The Shabbat prior to the feast of Purim is known as the “Shabbat of Remembrance” (Shabbat “Zachor”) because in the book of Esther is the command to “remember the Amalekites” and what they did to Israel during their forty years of wandering in the wilderness: “17 Remember what the Amalekites did to you as you were coming out of Egypt? 18 They found you on the road when you were all worn out, and they attacked those who had fallen behind and were isolated and defenseless. They showed no fear of God. 19 When you’re in a position to punish them for this, when all of your other enemies are defeated and you’re living peacefully in the land that the Eternal your God is giving you to live in, then wipe out every trace of the Amalekites under the sky. Don’t forget!” Deut. 25:17-19
The question we must ask is why remember the deeds of this specific enemy rather than forgive as commanded (i.e., “Love your neighbour as yourself”; “43 You have been taught to love your neighbour and hate your enemy.[a] 44 But I tell you this: love your enemies. Pray for those who torment you and persecute you— 45 in so doing, you become children of your Father in heaven. He, after all, loves each of us—good and evil, kind and cruel. He causes the sun to rise and shine on evil and good alike. He causes the rain to water the fields of the righteous and the fields of the sinner. 46 It is easy to love those who love you—even a tax collector can love those who love him. 47 And it is easy to greet your friends—even outsiders do that! 48 But you are called to something higher: “Be perfect, as your Father in heaven is perfect.” – Matt. 5:45-48
In rabbinic literature, the commands against the Amalekites were that:
Amalek is the enemy who will never reconcile and it is forbidden to show mercy foolishly to one wholly dedicated to the destruction of Israel (cf., Prov. 12).
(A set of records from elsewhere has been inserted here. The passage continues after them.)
(* ===== verification/DealerLaws.v ===== *)
(** * Laws of the dealer

    What the dealer generates is what the readers accept: every operator of a
    generated cluster starts from the files that were written, with the share
    that was dealt to it, and a campaign identity is verified again from its
    files by the node's commands and read by the mempool service. *)

From S2P Require Import Prelude Order GoStrings Sha256 Kyber Prf PrfLaws Btd Batch Merge Messages Rbc Acs SlotAcs Wire NodeState Provider Node NodeSys NodeLaws Config ConfigLaws Dealer.

(** [at_index] as a lookup. *)
Lemma at_index_lookup {A} (l : list A) i x : at_index l i = Ok x -> 0 <= i /\ l !! Z.to_nat i = Some x.
Proof.
  unfold at_index. destruct (Z.ltb_spec i 0); [discriminate|]. destruct (l !! Z.to_nat i) as [y|]; [|discriminate].
  intros [= ->]. done.
Qed.

Lemma map_out_lookup {A B} (f : A -> out B) l ys i x :
  map_out f l = Ok ys -> l !! i = Some x -> exists y, ys !! i = Some y /\ f x = Ok y.
Proof.
  revert ys i. induction l as [|z l IH]; intros ys i; cbn [map_out]; [done|].
  destruct (f z) as [y| |] eqn:E; cbn [out_bind]; [|discriminate..].
  destruct (map_out f l) as [ys'| |]; cbn [out_bind]; [|discriminate..]. intros [= <-].
  destruct i as [|i]; [intros [= ->]; by exists y|]. apply (IH ys' i). done.
Qed.

Section Setup.
Context `{KeyTexts} {SL : SuiteLaws}.
Context (G1_encoding : GroupEncoding G1 maxCRSPointBytes) (G2_encoding : GroupEncoding G2 maxCRSPointBytes).

Abbreviation master r := (polyEval (en_coeffs r) sZero).

(** The dealer picks a scalar of each kind for every index of the domain. *)
Definition enough (r : entropy) (bmax : Z) : Prop := 0 < bmax < 2 ^ 32 /\ zlen (en_xs r) = bmax /\ zlen (en_zs r) = bmax.

Lemma dealSetup_ok r bmax n threshold :
  enough r bmax -> exists crs pkHex btd,
    dealSetup r bmax n threshold = Ok (crs, pkHex, map (shareOf (en_coeffs r)) (seqZ 0 n)) /\
    NewBTDFromPublicCRS defaultSuiteID bmax crs = Ok btd /\
    unmarshalPointHex pkHex = Ok (Mul (master r) Base) /\ blank pkHex = false.
Proof.
  intros (Hb & Hx & Hz). destruct (crs_roundtrip G1_encoding G2_encoding bmax true (en_xs r) (en_zs r) defaultSuiteID)
    as (crs & Hm & Hr); [done..|cbn; unfold maxCRSPointBytes; lia|].
  destruct (point_text (Mul (master r) Base)) as (pkHex & Hp & Hu & Hbl).
  exists crs, pkHex, (NewBTD (publicPart (PRFSetup bmax true (en_xs r) (en_zs r))) bmax).
  assert (NewBTDFromPublicCRS defaultSuiteID bmax crs = Ok (NewBTD (publicPart (PRFSetup bmax true (en_xs r) (en_zs r))) bmax)) as Hnew.
  { unfold NewBTDFromPublicCRS. by rewrite Hr. }
  split; [|done]. unfold dealSetup, GeneratePublicCRS. replace (bmax <=? 0) with false by lia.
  rewrite Hm. cbn [out_bind]. rewrite Hnew. cbn [out_bind]. change (PK _) with (Mul (master r) (Base (g := G1))).
  rewrite Hp. done.
Qed.

Lemma generated_identity k : exists raw id,
  generateLibP2PIdentity k = Ok (hexEncode raw, id) /\ Forall isByte raw /\ raw <> [] /\
  UnmarshalPrivateKey raw = Ok k /\ IDFromPrivateKey k = Ok id /\ blank id = false.
Proof.
  destruct (key_bytes k) as (raw & id & Hm & Hu & Hb & Hne & Hi & Hbl). exists raw, id.
  unfold generateLibP2PIdentity. rewrite Hm. cbn. by rewrite Hi.
Qed.

(** The secrets of the [i]-th operator of a cluster. *)
Record dealt (r : entropy) (clusterID : bytes) (i : Z) (peerID : bytes) (s : NodeSecretConfig) : Prop := {
  de_version : ns_Version s = nodeSecretVersion;
  de_cluster : ns_ClusterID s = clusterID;
  de_owner : ns_OperatorID s = i;
  de_share : unmarshalScalarHex (ns_BTEShareScalarHex s) = Ok (pri_V (shareOf (en_coeffs r) i)) /\
    ns_BTEShareScalarHex s <> [];
  de_key : exists key raw, en_keys r !! Z.to_nat i = Some key /\ P2PPrivateKeyHex s = hexEncode raw /\
    Forall isByte raw /\ raw <> [] /\ UnmarshalPrivateKey raw = Ok key /\ IDFromPrivateKey key = Ok peerID;
  de_peer : blank peerID = false
}.

Lemma shares_at r n i : 0 <= i < n -> at_index (map (shareOf (en_coeffs r)) (seqZ 0 n)) i = Ok (shareOf (en_coeffs r) i).
Proof.
  intros Hi. rewrite (at_index_map _ _ _ 0) by (rewrite length_seqZ; lia).
  assert (nth (Z.to_nat i) (seqZ 0 n) 0 = i) as ->; [|done].
  apply nth_lookup_Some. apply lookup_seqZ. lia.
Qed.

Lemma not_blank s : blank s = false -> s <> [].
Proof. by intros Hb ->. Qed.

Lemma genOperator_dealt o templates r n i op s :
  0 <= i < n -> n <= 2 ^ 32 ->
  genOperator o templates r (map (shareOf (en_coeffs r)) (seqZ 0 n)) i = Ok (op, s) ->
  oc_ID op = i /\ dealt r (go_clusterID o) i (oc_P2PPeerID op) s.
Proof.
  intros Hi Hn. unfold genOperator. destruct (at_index (en_keys r) i) as [key| |] eqn:Ek; cbn [out_bind]; [|discriminate..].
  apply at_index_lookup in Ek as [_ Ek]. destruct (generated_identity key) as (raw & id & -> & Hb & Hne & Hu & Hid & Hbl).
  cbn [out_bind]. rewrite shares_at by done. cbn [out_bind].
  destruct (scalar_text (pri_V (shareOf (en_coeffs r) i))) as (h & -> & Hs & Hh). cbn [out_bind].
  assert (u64 i = i) as Ei by (apply u64_small; lia).
  intros [= <- <-]. cbn. rewrite Ei. split; [done|]. split; cbn; rewrite ?Ei; try done; [|by exists key, raw].
  split; [done|by apply not_blank].
Qed.

Lemma campaignOperator_dealt clusterID r n i op s :
  0 <= i < n -> n <= 2 ^ 32 ->
  campaignOperator clusterID r (map (shareOf (en_coeffs r)) (seqZ 0 n)) i = Ok (op, s) ->
  co_ID op = i /\ dealt r clusterID i (co_P2PPeerID op) s.
Proof.
  intros Hi Hn. unfold campaignOperator. destruct (at_index (en_keys r) i) as [key| |] eqn:Ek; cbn [out_bind]; [|discriminate..].
  apply at_index_lookup in Ek as [_ Ek]. destruct (generated_identity key) as (raw & id & -> & Hb & Hne & Hu & Hid & Hbl).
  cbn [out_bind]. rewrite shares_at by done. cbn [out_bind].
  destruct (scalar_text (pri_V (shareOf (en_coeffs r) i))) as (h & -> & Hs & Hh). cbn [out_bind].
  assert (u64 i = i) as Ei by (apply u64_small; lia).
  intros [= <- <-]. cbn. rewrite Ei. split; [done|]. split; cbn; rewrite ?Ei; try done; [|by exists key, raw].
  split; [done|by apply not_blank].
Qed.

(** ** genConfig *)

Section Generated.
Context (uni : bytes -> bytes).
Context (sibling below : bytes -> bytes -> bytes) (rel : bytes -> bytes -> out bytes).

(** What [genConfig] put together. *)
Record dealtCluster (o : genOptions) (r : entropy) (g : generated) : Prop := {
  dc_version : cf_Version (gen_cfg g) = clusterConfigVersion;
  dc_size : 4 <= cf_N (gen_cfg g) /\ 1 <= cf_Threshold (gen_cfg g) <= cf_N (gen_cfg g);
  dc_options : cf_N (gen_cfg g) = go_nodes o /\ cf_ClusterID (gen_cfg g) = go_clusterID o /\
    cf_BMax (gen_cfg g) = go_bmax o /\ cf_Limits (gen_cfg g) = go_limits o /\ cf_Slot (gen_cfg g) = go_slot o;
  dc_limits : limits_ok (cf_Limits (gen_cfg g));
  dc_provider : validateProviderConfig (cf_Provider (gen_cfg g)) = Ok tt /\
    normalizeProviderConfig (cf_Provider (gen_cfg g)) = cf_Provider (gen_cfg g) /\
    (ExpectedPublicConfigID (cf_Provider (gen_cfg g)) = [] \/
     PublicConfigID uni (go_bmax o) (hashHex (gen_crs g)) (Some (Mul (master r) Base))
       = Ok (ExpectedPublicConfigID (cf_Provider (gen_cfg g))));
  dc_network : validateNetworkConfig (cf_Network (gen_cfg g)) = Ok tt;
  dc_digest : cf_CRSSHA256 (gen_cfg g) = hashHex (gen_crs g);
  dc_setup : exists btd, NewBTDFromPublicCRS defaultSuiteID (go_bmax o) (gen_crs g) = Ok btd;
  dc_key : unmarshalPointHex (cf_PublicKeyHex (gen_cfg g)) = Ok (Mul (master r) Base);
  dc_operators : length (cf_Nodes (gen_cfg g)) = Z.to_nat (go_nodes o) /\
    forall i, 0 <= i < go_nodes o -> exists op path s,
      cf_Nodes (gen_cfg g) !! Z.to_nat i = Some op /\ gen_secrets g !! Z.to_nat i = Some (path, s) /\
      oc_ID op = i /\ dealt r (go_clusterID o) i (oc_P2PPeerID op) s
}.

Lemma normalizeProvider_idem p : normalizeProviderConfig (normalizeProviderConfig p) = normalizeProviderConfig p.
Proof.
  destruct p as [m u ms a1 a2 a3 a4 x]. unfold normalizeProviderConfig. cbn. rewrite orElse_idem.
  destruct (Z.eqb_spec ms 0) as [->|]; cbn; [reflexivity|]. by rewrite (proj2 (Z.eqb_neq ms 0)).
Qed.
Rather than sit back and encourage evil, we fight against it with every part of our being. Rather than be a spectator of evil, we demonstrate our love to its victims which is the greater love. A midrash teaches that all the tragedies which Israel suffered are considered the direct outcome of Amalek’s hostile act (Agadah -PdRK 27). Behind all the hostilities throughout the ages against the Jewish people lies the demonic spirit of anti-Semitism. This is why on Holocaust Day we say: “We will never forget!”
(2) The command to “remember” is not to recall the evil actions of others but rather our own. Our greatest enemy is sin and to this we will never be reconciled.
(3) The command to “remember…” is for all generations, to know that what we sow we will reap.